◆ **Task brief**
Transcribe word for word the lines below from the line with "apply steady_try; [|intros" through the line with "destruct (EmulatorPacket.unpack bytes)", ends included.

[Stored items]
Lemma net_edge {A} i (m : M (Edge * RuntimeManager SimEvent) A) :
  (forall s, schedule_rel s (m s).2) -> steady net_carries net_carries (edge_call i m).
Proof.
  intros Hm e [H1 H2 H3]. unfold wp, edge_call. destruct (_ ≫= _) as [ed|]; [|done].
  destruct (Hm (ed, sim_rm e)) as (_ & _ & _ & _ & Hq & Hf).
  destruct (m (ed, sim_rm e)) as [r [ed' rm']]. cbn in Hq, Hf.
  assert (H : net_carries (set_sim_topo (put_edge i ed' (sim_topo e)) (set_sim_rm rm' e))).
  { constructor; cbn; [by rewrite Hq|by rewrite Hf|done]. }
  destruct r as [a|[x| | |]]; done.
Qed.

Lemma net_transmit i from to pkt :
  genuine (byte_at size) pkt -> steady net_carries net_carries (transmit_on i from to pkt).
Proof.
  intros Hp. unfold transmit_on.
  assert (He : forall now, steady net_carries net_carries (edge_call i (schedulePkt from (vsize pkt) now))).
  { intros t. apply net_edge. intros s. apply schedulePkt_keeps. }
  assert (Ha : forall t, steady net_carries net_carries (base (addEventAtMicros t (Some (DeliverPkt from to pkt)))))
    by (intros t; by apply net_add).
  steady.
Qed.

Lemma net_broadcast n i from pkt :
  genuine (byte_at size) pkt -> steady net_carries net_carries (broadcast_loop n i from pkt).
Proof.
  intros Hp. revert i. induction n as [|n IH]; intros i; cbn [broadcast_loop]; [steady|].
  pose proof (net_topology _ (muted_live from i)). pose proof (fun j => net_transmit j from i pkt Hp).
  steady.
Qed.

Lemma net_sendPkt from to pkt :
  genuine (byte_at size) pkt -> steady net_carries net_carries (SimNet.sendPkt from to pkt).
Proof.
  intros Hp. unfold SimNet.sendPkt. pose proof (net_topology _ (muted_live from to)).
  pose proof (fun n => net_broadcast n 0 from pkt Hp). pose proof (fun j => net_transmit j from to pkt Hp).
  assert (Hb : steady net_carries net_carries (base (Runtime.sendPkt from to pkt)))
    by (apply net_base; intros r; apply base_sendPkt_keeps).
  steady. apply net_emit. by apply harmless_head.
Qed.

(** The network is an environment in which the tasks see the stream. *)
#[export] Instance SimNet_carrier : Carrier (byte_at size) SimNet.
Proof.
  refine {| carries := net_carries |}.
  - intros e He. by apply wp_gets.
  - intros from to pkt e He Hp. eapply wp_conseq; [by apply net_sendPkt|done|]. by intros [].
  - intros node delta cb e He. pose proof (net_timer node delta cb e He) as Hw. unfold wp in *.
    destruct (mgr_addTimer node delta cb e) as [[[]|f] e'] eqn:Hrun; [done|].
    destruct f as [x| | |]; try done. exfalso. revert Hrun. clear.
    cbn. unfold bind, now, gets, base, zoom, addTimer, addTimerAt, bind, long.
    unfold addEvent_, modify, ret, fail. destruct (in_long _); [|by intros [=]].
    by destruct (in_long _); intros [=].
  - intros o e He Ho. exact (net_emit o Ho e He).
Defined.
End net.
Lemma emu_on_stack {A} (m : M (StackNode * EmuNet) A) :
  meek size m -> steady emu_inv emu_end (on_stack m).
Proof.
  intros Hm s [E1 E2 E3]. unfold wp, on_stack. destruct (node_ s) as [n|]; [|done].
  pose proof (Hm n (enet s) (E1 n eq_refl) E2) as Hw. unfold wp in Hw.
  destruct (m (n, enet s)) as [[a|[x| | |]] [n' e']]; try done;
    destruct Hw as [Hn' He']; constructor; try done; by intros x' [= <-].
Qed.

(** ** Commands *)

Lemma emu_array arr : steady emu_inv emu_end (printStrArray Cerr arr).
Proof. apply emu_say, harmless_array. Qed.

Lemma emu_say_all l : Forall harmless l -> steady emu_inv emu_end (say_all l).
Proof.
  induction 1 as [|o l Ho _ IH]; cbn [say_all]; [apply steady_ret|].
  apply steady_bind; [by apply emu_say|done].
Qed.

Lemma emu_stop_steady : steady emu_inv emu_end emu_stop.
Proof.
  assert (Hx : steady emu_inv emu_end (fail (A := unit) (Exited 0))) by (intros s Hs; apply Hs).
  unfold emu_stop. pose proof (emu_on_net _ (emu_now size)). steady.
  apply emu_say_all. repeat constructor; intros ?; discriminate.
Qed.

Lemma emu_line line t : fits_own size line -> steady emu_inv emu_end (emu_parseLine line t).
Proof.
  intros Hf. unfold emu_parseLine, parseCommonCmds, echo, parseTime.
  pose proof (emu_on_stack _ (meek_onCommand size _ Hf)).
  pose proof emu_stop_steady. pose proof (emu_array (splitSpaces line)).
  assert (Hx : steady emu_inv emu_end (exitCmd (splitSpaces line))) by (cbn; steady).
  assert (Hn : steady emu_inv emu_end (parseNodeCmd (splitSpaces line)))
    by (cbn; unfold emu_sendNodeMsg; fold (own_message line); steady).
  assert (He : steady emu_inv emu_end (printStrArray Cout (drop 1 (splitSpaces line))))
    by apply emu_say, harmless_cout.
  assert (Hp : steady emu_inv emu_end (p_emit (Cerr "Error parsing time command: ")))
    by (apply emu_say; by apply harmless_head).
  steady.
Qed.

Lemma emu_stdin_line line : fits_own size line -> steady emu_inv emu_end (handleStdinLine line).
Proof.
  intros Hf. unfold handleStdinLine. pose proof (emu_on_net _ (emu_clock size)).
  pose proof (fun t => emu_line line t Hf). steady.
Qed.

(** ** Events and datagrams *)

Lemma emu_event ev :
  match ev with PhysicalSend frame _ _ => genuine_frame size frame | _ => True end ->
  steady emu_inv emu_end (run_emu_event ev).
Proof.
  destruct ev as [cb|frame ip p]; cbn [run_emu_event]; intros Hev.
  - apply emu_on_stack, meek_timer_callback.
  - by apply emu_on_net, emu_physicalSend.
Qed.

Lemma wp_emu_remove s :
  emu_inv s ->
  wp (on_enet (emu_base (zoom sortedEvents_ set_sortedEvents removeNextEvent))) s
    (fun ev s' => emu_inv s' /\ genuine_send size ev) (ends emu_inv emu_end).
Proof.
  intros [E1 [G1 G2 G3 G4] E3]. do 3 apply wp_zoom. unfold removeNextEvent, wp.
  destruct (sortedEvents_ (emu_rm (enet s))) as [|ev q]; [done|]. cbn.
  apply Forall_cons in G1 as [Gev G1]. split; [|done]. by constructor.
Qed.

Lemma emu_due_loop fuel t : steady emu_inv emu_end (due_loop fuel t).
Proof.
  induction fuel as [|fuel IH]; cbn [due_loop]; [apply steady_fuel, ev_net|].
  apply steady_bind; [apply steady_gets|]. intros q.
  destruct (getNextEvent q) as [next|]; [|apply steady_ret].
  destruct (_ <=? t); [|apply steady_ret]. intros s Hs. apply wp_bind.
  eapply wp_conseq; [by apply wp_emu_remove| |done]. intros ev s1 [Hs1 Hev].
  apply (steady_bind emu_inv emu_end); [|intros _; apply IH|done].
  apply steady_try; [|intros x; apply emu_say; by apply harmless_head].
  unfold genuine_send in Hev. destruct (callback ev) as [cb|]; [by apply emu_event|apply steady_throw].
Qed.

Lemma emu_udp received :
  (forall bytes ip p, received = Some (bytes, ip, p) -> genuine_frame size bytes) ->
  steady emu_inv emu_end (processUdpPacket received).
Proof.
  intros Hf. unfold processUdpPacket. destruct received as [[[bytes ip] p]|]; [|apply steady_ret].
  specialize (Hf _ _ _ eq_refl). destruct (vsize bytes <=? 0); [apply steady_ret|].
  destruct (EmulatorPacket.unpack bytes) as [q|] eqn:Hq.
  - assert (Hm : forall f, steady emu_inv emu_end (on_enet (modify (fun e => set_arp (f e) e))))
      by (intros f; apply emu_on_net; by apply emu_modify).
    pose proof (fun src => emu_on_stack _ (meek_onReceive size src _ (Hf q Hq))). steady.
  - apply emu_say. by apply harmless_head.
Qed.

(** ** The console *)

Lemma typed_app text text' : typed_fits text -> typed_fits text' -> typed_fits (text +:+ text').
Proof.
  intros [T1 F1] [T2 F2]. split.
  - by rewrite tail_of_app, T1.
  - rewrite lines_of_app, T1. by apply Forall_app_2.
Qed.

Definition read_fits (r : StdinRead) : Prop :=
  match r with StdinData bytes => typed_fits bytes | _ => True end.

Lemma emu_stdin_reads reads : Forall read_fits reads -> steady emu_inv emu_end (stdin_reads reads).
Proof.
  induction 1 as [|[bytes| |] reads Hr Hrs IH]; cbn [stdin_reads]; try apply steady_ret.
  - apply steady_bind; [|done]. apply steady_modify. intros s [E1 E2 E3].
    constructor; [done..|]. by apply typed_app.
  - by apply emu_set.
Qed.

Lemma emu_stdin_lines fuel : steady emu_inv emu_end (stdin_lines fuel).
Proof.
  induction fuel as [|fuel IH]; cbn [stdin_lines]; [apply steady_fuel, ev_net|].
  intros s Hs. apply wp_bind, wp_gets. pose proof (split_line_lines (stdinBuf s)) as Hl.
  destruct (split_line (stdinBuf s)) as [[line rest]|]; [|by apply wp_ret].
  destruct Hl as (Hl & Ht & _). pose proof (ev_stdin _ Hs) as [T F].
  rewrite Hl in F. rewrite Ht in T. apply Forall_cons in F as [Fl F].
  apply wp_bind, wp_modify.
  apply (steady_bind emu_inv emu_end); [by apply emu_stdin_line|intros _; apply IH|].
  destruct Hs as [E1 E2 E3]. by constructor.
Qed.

◆ **Solution**
  apply steady_try; [|intros x; apply emu_say; by apply harmless_head].
  unfold genuine_send in Hev. destruct (callback ev) as [cb|]; [by apply emu_event|apply steady_throw].
Qed.

Lemma emu_udp received :
  (forall bytes ip p, received = Some (bytes, ip, p) -> genuine_frame size bytes) ->
  steady emu_inv emu_end (processUdpPacket received).
Proof.
  intros Hf. unfold processUdpPacket. destruct received as [[[bytes ip] p]|]; [|apply steady_ret].
  specialize (Hf _ _ _ eq_refl). destruct (vsize bytes <=? 0); [apply steady_ret|].
  destruct (EmulatorPacket.unpack bytes) as [q|] eqn:Hq.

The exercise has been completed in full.